Low colloquial is defined by G. P. Krapp as uses "characteristic of the speech of persons who may be broadly described as uncultivated".  This group is stocked with words of illiterate English which do not present much interest for our purposes.
The problem of functional styles is not one of purely theoretical interest, but represents a particularly important aspect of the language-learning process. Stdents of English should be taught how to choose stylistically suitable words for each particular speech situation.
So far as colloquialisms are concerned, most students' mistakes originate from the ambiguousness of the term itself. Some students misunderstand the term "colloquial" and accept it as a recommendation for wide usage (obviously mistaking "colloquial" for "conversational").

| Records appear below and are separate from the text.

Definition has_total (n : Z) (a : Audit) : bool := total a =? n.

(** ** Notions used in the further properties *)

(** A request that returns. *)
Definition answered {A : Type} (x : res A) : Prop := exists v, x = Ok v.

(** Every request about a repository returns. *)
Definition answers (w : World) (o r : string) : Prop :=
  answered (gh_tree w o r) /\
  (forall st n, answered (gh_runs w o r st n)) /\
  (forall i, answered (gh_jobs w o r i)) /\
  (forall i, answered (gh_artifacts w o r i)) /\
  answered (gh_packages w o r) /\
  answered (gh_protection w o r) /\
  (forall p, answered (ghRaw w o r p)).

(** The points of the entries of [results] that passed, and of all. *)
Fixpoint points_passed (o : object ProbeResult) : Z :=
  match o with
  | [] => 0
  | (_, e) :: rest => (if r_pass e then r_points e else 0) + points_passed rest
  end.

Fixpoint points_listed (o : object ProbeResult) : Z :=
  match o with
  | [] => 0
  | (_, e) :: rest => r_points e + points_listed rest
  end.

(** An empty file read as a missing one. *)
Definition blank_as_missing (answer : res (option string)) : res (option string) :=
  match answer with
  | Ok (Some c) => if String.eqb c EmptyString then Ok None else answer
  | other => other
  end.

(** The world where the empty files are missing. *)
Definition without_blank_files (w : World) : World :=
  mkWorld (gh_tree w) (gh_runs w) (gh_jobs w) (gh_artifacts w) (gh_packages w)
          (gh_protection w) (fun o r p => blank_as_missing (ghRaw w o r p))
          (fetch w) (toFixed1 w).

(** The one workflow file of [one_workflow], as a function from paths. *)
Definition only_ci_yml (content : string) (p : string) : option string :=
  if String.eqb p ".github/workflows/ci.yml" then Some content else None.

(** What [multi_env] accepts in a lower-cased workflow file: the key
    [environment:] at the end of a line, the environment [production], the
    environment [dev] with [staging] or [prod], or the words [staging] and
    [prod] anywhere. *)
Definition looks_multi_env (l : string) : Prop :=
  Js.includes l ("environment:" ++ Js.newline) = true \/
  Js.includes l "environment: production" = true \/
  (Js.includes l "environment: dev" = true /\
   (Js.includes l "environment: staging" = true \/
    Js.includes l "environment: prod" = true)) \/
  (Js.includes l "staging" = true /\ Js.includes l "prod" = true).

(** A repository with a test file and a workflow that runs the tests and
    measures the coverage, whose latest run on main is green. *)
Definition tested_tree : list TreeEntry :=
  [mkEntry "app/main.py"; mkEntry "tests/test_main.py";
   mkEntry ".github/workflows/ci.yml"].

Definition tested : World :=
  with_latest_runs
    (with_files (with_tree unavailable (Some tested_tree))
       (only_ci_yml "run: pytest --cov=app"))
    (Some [green_run]).

(** Nothing of the repository can be read: the API and the file host
    answer every request about it with "not found". *)
Definition all_missing (w : World) (o r : string) : Prop :=
  gh_tree w o r = Ok None /\
  (forall st n, gh_runs w o r st n = Ok None) /\
  gh_packages w o r = Ok None /\
  gh_protection w o r = Ok None /\
  (forall p, ghRaw w o r p = Ok None).

(** A world with published container packages where the tree cannot even
    be requested. *)
Definition packages_only : World :=
  mkWorld (fun _ _ => Throw "fetch failed") (fun _ _ _ _ => Ok None)
          (fun _ _ _ => Ok None) (fun _ _ _ => Ok None)
          (fun _ _ => Ok (Some [tt; tt])) (fun _ _ => Ok None)
          (fun _ _ _ => Ok None) (fun _ => Throw "fetch failed") toFixed1_exact.

(** A world where only [renovate.json] exists. *)
Definition renovate_only (p : string) : option string :=
  if String.eqb p "renovate.json" then Some "{}" else None.

(** A repository with two workflow files, the second of which cannot be
    requested. *)
Definition two_workflows_tree : list TreeEntry :=
  [mkEntry ".github/workflows/a.yml"; mkEntry ".github/workflows/b.yml"].

Definition second_unreachable : World :=
  mkWorld (fun _ _ => Ok (Some two_workflows_tree)) (fun _ _ _ _ => Ok None)
          (fun _ _ _ => Ok None) (fun _ _ _ => Ok None) (fun _ _ => Ok None)
          (fun _ _ => Ok None)
          (fun _ _ p => if String.eqb p ".github/workflows/a.yml"
                        then Ok (Some "run: ruff check .")
                        else Throw "fetch failed")
          (fun _ => Throw "fetch failed") toFixed1_exact.

(** Two audits with different totals. *)
Definition audit_of (name : string) (n : Z) : Audit :=
  mkAudit name [] EmptyString None n 130 [].

(** The names that [tests_exist] takes for test files. *)

Definition no_line_break (s : string) : bool :=
  Regex.all_chars
    (fun c => negb (Ascii.eqb c Js.newline_char || Ascii.eqb c (ascii_of_nat 13))) s.

(** [test] in any letter case, then the rest of the line, ending with the
    extension [.py], [.js] or [.ts] in any letter case. *)
Definition test_named (p : string) : Prop :=
  exists pre t mid ext,
    p = pre ++ t ++ mid ++ "." ++ ext /\
    Js.toLowerCase t = "test" /\ no_line_break mid = true /\
    In (Js.toLowerCase ext) ["py"; "js"; "ts"].

(** A path that ends with [.spec.js] or [.spec.ts] in any letter case. *)
Definition spec_named (p : string) : Prop :=
  exists pre s ext,
    p = pre ++ s ++ ext /\
    Js.toLowerCase s = ".spec." /\ In (Js.toLowerCase ext) ["js"; "ts"].

(** * Properties *)

(** ** Strings *)

Lemma append_empty_r (s : string) : s ++ EmptyString = s.
Proof. induction s as [|c r IH]; simpl; [reflexivity | now rewrite IH]. Qed.

Lemma append_assoc (a b c : string) : (a ++ b) ++ c = a ++ b ++ c.
Proof. induction a as [|x r IH]; simpl; [reflexivity | now rewrite IH]. Qed.

Lemma append_empty (a b : string) :
  a ++ b = EmptyString -> a = EmptyString /\ b = EmptyString.
Proof. destruct a; simpl; intros H; [now split | discriminate H]. Qed.

Lemma append_cons (a b : string) (c : ascii) (s : string) :
  a ++ b = String c s ->
  (a = EmptyString /\ b = String c s) \/
  (exists a', a = String c a' /\ s = a' ++ b).
Proof.
  destruct a as [|x a']; simpl; intros H.
  - now left.
  - injection H as -> <-. right. now exists a'.
Qed.

Lemma startsWith_spec (s t : string) :
  Js.startsWith s t = true <-> exists post, s = t ++ post.
Proof.
  revert s. induction t as [|b t' IH]; intros s; destruct s as [|a s']; simpl.
  - split; [intros _; now exists EmptyString | reflexivity].
  - split; [intros _; now exists (String a s') | reflexivity].
  - split; [discriminate | intros [post H]; discriminate H].
  - rewrite andb_true_iff, Ascii.eqb_eq, IH. split.
    + intros [-> [post ->]]. now exists post.
    + intros [post [= -> ->]]. split; [reflexivity | now exists post].
Qed.

Lemma includes_spec (s t : string) :
  Js.includes s t = true <-> exists pre post, s = pre ++ t ++ post.
Proof.
  induction s as [|a s' IH].
  - cbn [Js.includes]. rewrite startsWith_spec. split.
    + intros [post H]. now exists EmptyString, post.
    + intros [pre [post H]]. symmetry in H. apply append_empty in H.
      destruct H as [-> H]. now exists post.
  - cbn [Js.includes]. rewrite orb_true_iff, startsWith_spec, IH. split.
    + intros [[post H]|[pre [post H]]].
      * now exists EmptyString, post.
      * exists (String a pre), post. simpl. now rewrite H.
    + intros [pre [post H]]. destruct pre as [|x pre]; simpl in H.
      * left. now exists post.
      * injection H as -> ->. right. now exists pre, post.
Qed.

Lemma endsWith_spec (s t : string) :
  Js.endsWith s t = true <-> exists pre, s = pre ++ t.
Proof.
  induction s as [|a s' IH]; cbn [Js.endsWith].
  - rewrite String.eqb_eq. split.
    + intros ->. now exists EmptyString.
    + intros [pre H]. symmetry in H. now apply append_empty in H.
  - rewrite orb_true_iff, String.eqb_eq, IH. split.
    + intros [<-|[pre ->]]; [now exists EmptyString | now exists (String a pre)].
    + intros [pre H]. destruct pre as [|x pre]; simpl in H.
      * now left.
      * injection H as -> ->. right. now exists pre.
Qed.

Module RegexFacts.

Import Regex.

(** ** The matcher decides the language *)


Lemma nullable_lang (r : regex) : nullable r = true <-> lang r EmptyString.
Proof.
  split.
  - induction r; simpl; intros H; try discriminate H.
    + constructor.
    + apply andb_true_iff in H. destruct H as [H1 H2].
      change EmptyString with (EmptyString ++ EmptyString). constructor; auto.
    + apply orb_true_iff in H. destruct H as [H|H];
        [apply lang_alt_l | apply lang_alt_r]; auto.
    + constructor.
  - intros H. remember EmptyString as e eqn:E.
    induction H; simpl; try reflexivity; try discriminate E.
    + apply append_empty in E. destruct E as [-> ->]. now rewrite IHlang1, IHlang2.
    + now rewrite IHlang.
    + rewrite IHlang by assumption. apply orb_true_r.
Qed.

Lemma deriv_sound (c : ascii) (r : regex) :
  forall s, lang (deriv c r) s -> lang r (String c s).
Proof.
  induction r; simpl; intros s H.
  - inversion H.
  - inversion H.
  - destruct (b c) eqn:E; inversion H; subst. now constructor.
  - destruct (nullable r1) eqn:En.
    + inversion H; subst.
      * match goal with Hs : lang (Seq _ _) _ |- _ => inversion Hs; subst end.
        change (String c (s1 ++ s2)) with (String c s1 ++ s2). constructor; auto.
      * change (String c s) with (EmptyString ++ String c s).
        constructor; [now apply nullable_lang | auto].
    + inversion H; subst.
      change (String c (s1 ++ s2)) with (String c s1 ++ s2). constructor; auto.
  - inversion H; subst; [apply lang_alt_l | apply lang_alt_r]; auto.
  - inversion H; subst.
    change (String c (s1 ++ s2)) with (String c s1 ++ s2). constructor; auto.
Qed.

Lemma deriv_complete (c : ascii) (r : regex) (s : string) :
  lang r (String c s) -> lang (deriv c r) s.
Proof.
  intros H. remember (String c s) as cs eqn:E. revert s E.
  induction H; intros s0 E; simpl; try discriminate E.
  - injection E as -> <-. rewrite H. constructor.
  - apply append_cons in E. destruct E as [[-> ->]|[a' [-> ->]]].
    + rewrite (proj2 (nullable_lang a) H). apply lang_alt_r. now apply IHlang2.
    + destruct (nullable a).
      * apply lang_alt_l. constructor; [now apply IHlang1 | assumption].
      * constructor; [now apply IHlang1 | assumption].
  - apply lang_alt_l. now apply IHlang.
  - apply lang_alt_r. now apply IHlang.
  - apply append_cons in E. destruct E as [[-> ->]|[a' [-> ->]]].
    + now apply IHlang2.
    + constructor; [now apply IHlang1 | assumption].
Qed.

Theorem matches_lang (r : regex) (s : string) : matches r s = true <-> lang r s.
Proof.
  revert r. induction s as [|c s IH]; intros r; simpl.
  - apply nullable_lang.
  - rewrite IH. split; [apply deriv_sound | apply deriv_complete].
Qed.

(** ** The languages of the building blocks *)

Lemma lang_Seq (a b : regex) (s : string) :
  lang (Seq a b) s <-> exists s1 s2, s = s1 ++ s2 /\ lang a s1 /\ lang b s2.
Proof.
  split.
  - intros H. inversion H; subst. now exists s1, s2.
  - intros (s1 & s2 & -> & H1 & H2). now constructor.
Qed.

Lemma lang_Alt (a b : regex) (s : string) :
  lang (Alt a b) s <-> lang a s \/ lang b s.
Proof.
  split.
  - intros H. inversion H; subst; [now left | now right].
  - intros [H|H]; [now apply lang_alt_l | now apply lang_alt_r].
Qed.

Lemma lang_Eps (s : string) : lang Eps s <-> s = EmptyString.
Proof.
  split; [intros H; now inversion H | intros ->; constructor].
Qed.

This misconception may lead to most embarrassing errors unless it is taken care of in the early stages of language study.
As soon as the first words marked "colloquial" appear in the students' functional vocabulary, it should be explained to them that the marker "colloquial" (as, indeed, any other stylistic marker) is not a recommendation for unlimited usage but, on the contrary, a sign of restricted usage. It is most important that the teacher should carefully describe the typical situations to which colloquialisms are restricted and warn the students against using them under formal circumstances or in their compositions and reports.
Literary colloquial words should not only be included in the students' functional and recognition vocabularies, but also presented and drilled in suitable contexts and situations, mainly in dialogues. It is important that students should be trained to associate these words with informal, relaxed situations.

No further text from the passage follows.